> TASK DATA:
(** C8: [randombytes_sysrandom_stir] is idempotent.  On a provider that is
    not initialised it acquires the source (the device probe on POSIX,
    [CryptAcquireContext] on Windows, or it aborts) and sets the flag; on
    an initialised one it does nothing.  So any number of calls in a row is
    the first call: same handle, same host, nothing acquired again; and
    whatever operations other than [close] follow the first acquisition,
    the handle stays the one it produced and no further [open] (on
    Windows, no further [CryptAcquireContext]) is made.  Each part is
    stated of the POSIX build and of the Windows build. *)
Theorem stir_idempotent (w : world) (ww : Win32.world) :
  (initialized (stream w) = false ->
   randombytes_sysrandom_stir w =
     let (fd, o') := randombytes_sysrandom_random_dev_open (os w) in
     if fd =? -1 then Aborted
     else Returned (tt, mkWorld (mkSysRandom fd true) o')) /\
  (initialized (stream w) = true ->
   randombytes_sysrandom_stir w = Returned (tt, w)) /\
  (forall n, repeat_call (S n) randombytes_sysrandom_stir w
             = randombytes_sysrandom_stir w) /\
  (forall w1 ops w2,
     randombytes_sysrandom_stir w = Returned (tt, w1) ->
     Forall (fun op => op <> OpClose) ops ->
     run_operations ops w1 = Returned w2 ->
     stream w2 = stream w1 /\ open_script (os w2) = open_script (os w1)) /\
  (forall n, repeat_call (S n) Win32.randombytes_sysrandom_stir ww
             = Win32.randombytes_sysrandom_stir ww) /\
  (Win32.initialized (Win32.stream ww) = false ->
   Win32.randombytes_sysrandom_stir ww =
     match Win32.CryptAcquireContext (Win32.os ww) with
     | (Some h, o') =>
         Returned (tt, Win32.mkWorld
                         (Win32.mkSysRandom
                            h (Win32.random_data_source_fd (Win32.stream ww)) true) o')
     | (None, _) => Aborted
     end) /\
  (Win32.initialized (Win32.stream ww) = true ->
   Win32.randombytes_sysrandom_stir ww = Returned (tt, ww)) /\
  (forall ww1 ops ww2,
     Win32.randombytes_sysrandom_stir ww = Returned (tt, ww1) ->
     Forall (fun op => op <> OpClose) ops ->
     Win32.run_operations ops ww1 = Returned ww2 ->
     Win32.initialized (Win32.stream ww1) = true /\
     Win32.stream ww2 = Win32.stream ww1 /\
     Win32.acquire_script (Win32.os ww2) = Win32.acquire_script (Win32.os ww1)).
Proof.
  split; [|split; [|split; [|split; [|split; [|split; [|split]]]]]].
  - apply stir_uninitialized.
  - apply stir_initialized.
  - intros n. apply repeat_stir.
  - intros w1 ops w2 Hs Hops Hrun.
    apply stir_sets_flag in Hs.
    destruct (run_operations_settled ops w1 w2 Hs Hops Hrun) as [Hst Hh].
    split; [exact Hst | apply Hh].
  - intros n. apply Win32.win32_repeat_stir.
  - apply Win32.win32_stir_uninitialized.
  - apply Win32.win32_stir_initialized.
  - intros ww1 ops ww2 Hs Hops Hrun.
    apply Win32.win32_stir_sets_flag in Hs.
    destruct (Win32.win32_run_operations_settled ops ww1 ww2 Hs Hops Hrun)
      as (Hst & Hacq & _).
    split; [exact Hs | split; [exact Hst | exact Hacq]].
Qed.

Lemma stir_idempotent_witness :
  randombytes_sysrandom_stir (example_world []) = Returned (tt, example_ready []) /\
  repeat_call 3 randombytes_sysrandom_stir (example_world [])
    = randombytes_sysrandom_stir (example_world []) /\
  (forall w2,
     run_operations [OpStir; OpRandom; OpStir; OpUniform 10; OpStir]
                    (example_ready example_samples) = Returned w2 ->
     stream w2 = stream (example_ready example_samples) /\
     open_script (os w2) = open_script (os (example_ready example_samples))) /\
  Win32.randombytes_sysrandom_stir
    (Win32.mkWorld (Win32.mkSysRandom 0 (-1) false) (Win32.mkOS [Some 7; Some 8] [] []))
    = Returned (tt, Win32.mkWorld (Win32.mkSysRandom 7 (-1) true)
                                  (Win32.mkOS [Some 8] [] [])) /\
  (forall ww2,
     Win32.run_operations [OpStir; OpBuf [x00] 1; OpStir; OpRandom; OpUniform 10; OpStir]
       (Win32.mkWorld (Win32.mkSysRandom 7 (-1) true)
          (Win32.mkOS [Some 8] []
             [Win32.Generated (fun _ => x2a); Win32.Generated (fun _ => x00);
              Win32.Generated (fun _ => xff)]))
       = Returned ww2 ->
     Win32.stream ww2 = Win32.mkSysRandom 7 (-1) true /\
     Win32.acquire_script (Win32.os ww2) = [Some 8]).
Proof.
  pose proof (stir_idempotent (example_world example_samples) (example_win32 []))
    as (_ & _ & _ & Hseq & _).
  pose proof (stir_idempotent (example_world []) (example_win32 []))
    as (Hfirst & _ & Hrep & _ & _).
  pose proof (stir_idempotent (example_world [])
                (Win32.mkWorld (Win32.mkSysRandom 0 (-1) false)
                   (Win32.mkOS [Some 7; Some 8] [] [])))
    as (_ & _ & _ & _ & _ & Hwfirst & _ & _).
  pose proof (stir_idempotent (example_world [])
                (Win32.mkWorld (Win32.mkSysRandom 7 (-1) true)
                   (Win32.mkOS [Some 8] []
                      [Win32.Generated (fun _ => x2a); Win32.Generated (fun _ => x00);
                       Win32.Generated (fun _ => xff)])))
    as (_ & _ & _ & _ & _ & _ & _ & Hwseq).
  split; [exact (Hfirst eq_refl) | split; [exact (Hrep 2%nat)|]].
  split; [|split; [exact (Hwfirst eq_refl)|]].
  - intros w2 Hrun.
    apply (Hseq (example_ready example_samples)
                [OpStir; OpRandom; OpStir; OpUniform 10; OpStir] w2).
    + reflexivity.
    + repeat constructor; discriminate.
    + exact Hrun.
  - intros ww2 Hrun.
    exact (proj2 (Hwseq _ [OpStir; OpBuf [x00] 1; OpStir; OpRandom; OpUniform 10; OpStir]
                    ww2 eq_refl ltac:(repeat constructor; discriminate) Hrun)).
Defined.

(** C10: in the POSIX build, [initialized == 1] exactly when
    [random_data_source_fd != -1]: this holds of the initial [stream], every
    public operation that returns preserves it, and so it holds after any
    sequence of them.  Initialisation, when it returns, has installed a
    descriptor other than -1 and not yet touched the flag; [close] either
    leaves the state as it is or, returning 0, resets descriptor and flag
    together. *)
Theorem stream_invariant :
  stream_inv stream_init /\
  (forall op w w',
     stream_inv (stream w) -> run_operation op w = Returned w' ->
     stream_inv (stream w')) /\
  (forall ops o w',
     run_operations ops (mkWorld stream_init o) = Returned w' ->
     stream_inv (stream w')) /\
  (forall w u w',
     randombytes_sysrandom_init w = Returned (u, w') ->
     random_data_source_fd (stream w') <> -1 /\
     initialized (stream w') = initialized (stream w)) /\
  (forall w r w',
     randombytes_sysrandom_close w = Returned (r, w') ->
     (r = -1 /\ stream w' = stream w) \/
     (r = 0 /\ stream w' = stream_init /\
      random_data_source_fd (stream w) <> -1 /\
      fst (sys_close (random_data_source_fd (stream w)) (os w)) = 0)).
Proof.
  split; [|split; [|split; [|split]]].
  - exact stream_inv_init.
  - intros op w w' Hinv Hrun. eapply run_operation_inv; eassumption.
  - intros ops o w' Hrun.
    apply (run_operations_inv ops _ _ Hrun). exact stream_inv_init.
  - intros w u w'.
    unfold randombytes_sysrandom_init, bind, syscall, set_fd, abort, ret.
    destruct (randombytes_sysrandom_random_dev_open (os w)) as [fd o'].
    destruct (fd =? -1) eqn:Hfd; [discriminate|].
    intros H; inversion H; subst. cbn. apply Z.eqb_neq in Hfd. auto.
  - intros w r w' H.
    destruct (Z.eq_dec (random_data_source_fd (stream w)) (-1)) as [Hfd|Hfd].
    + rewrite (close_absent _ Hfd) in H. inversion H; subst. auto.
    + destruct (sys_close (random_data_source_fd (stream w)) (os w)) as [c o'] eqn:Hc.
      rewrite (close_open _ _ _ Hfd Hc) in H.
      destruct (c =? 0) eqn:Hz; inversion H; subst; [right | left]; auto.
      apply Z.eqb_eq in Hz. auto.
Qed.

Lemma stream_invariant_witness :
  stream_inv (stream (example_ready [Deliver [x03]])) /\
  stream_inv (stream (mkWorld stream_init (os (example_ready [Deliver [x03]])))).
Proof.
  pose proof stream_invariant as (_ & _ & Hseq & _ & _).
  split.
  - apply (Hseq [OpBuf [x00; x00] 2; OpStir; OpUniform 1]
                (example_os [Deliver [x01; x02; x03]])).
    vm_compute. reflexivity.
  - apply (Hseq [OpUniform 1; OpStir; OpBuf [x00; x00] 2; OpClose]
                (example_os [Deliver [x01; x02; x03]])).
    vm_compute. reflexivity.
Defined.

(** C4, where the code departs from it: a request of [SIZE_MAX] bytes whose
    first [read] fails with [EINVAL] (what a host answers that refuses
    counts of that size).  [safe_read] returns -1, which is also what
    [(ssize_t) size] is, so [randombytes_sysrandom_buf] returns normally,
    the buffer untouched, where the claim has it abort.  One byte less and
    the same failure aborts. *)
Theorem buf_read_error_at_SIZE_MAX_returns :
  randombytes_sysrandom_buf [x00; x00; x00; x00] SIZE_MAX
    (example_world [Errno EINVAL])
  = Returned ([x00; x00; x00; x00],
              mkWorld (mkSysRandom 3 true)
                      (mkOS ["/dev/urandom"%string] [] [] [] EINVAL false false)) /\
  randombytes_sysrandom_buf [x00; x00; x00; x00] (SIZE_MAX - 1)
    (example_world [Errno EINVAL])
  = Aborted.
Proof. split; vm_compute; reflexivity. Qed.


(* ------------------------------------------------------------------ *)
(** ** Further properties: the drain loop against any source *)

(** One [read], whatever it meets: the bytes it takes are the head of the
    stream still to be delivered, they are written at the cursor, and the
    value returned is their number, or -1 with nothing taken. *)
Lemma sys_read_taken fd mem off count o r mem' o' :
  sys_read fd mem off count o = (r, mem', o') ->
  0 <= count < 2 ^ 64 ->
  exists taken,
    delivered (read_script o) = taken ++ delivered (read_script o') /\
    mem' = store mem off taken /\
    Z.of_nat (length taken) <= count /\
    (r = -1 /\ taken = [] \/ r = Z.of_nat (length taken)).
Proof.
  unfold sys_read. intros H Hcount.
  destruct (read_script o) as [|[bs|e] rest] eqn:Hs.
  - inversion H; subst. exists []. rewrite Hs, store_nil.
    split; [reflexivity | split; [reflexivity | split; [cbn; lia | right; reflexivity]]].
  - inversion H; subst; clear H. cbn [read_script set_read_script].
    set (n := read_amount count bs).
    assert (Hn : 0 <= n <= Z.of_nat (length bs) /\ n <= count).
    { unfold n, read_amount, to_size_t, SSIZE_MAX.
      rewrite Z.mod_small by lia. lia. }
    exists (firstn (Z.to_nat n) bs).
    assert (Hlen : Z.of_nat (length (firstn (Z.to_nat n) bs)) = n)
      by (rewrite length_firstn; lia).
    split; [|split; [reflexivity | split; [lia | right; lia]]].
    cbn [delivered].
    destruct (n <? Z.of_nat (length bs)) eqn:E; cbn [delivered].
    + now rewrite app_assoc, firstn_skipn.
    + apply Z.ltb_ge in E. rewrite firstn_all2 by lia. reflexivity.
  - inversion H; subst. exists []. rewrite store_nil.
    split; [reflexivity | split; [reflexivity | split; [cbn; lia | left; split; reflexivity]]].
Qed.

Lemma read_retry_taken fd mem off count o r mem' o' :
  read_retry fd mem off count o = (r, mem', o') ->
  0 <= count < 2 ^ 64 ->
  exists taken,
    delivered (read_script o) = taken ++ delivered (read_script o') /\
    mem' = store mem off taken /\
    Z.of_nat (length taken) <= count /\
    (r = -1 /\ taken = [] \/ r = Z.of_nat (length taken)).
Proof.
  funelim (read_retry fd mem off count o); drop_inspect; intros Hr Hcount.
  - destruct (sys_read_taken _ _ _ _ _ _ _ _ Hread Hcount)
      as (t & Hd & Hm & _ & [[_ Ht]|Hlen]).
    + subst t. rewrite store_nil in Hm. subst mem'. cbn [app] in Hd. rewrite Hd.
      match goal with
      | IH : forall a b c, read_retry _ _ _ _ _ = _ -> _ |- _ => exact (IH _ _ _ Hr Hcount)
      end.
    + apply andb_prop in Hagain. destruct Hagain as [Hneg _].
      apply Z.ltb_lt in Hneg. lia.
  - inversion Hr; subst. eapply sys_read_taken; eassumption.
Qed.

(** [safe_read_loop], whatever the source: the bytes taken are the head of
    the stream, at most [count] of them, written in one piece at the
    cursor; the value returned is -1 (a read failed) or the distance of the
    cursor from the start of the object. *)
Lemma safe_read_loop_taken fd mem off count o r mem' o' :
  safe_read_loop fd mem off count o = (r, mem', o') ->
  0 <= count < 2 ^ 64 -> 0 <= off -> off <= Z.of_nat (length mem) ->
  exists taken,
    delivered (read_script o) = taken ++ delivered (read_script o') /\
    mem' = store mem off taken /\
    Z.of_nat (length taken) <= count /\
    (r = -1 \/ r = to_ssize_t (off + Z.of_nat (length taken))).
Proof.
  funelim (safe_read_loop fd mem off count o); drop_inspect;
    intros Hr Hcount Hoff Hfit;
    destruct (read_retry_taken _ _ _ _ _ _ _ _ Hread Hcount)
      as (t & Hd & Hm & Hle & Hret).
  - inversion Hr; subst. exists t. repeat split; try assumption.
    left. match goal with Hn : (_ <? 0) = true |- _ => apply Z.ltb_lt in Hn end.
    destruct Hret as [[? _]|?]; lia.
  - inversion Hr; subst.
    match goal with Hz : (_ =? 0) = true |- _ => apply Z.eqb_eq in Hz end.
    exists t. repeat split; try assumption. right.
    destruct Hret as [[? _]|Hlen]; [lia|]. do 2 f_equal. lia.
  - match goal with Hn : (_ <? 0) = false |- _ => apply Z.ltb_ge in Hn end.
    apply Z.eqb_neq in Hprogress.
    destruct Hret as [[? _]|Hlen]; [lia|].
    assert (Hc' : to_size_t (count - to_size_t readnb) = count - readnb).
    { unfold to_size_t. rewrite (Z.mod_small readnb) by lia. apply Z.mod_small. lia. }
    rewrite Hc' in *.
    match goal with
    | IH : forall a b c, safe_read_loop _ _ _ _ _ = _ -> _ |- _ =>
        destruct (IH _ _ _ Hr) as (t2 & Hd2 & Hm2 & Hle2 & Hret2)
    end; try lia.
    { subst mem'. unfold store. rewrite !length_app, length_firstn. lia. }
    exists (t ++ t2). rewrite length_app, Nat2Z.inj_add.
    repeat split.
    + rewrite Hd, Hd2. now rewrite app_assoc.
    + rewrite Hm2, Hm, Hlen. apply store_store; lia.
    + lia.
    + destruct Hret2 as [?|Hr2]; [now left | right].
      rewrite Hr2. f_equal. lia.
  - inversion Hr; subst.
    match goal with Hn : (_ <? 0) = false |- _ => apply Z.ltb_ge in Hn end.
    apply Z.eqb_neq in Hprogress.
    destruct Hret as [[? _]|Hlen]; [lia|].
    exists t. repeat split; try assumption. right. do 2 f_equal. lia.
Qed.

==

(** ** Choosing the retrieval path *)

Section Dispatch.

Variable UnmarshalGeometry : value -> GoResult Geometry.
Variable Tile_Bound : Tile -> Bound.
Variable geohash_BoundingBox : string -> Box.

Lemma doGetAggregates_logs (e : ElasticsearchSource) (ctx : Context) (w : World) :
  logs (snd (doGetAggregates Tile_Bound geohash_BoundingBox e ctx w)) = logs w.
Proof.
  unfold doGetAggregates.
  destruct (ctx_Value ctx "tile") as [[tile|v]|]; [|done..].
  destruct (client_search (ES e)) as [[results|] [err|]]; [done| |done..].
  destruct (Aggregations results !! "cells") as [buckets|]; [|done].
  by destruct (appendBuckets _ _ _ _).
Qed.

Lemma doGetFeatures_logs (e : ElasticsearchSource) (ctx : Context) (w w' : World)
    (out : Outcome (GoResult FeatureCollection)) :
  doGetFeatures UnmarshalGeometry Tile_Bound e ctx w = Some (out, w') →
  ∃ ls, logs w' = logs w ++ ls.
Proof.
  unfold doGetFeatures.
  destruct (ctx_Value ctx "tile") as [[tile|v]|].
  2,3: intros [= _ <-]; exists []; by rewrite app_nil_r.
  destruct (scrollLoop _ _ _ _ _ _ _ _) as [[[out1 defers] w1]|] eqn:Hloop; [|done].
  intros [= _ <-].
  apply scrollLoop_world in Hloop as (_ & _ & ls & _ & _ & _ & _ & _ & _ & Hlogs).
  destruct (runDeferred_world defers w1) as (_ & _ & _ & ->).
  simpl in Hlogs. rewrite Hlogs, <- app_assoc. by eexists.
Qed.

> TASK DIRECTIONS: Could you repeat exactly the lines in the listing above from the one with "Win32.run_operations [OpStir; OpBuf" down to the one with "as (Hfirst & _ & Hrep & _ & _)."? Include both of those lines.

> ANSWER FOR THE TASK:
     Win32.run_operations [OpStir; OpBuf [x00] 1; OpStir; OpRandom; OpUniform 10; OpStir]
       (Win32.mkWorld (Win32.mkSysRandom 7 (-1) true)
          (Win32.mkOS [Some 8] []
             [Win32.Generated (fun _ => x2a); Win32.Generated (fun _ => x00);
              Win32.Generated (fun _ => xff)]))
       = Returned ww2 ->
     Win32.stream ww2 = Win32.mkSysRandom 7 (-1) true /\
     Win32.acquire_script (Win32.os ww2) = [Some 8]).
Proof.
  pose proof (stir_idempotent (example_world example_samples) (example_win32 []))
    as (_ & _ & _ & Hseq & _).
  pose proof (stir_idempotent (example_world []) (example_win32 []))
    as (Hfirst & _ & Hrep & _ & _).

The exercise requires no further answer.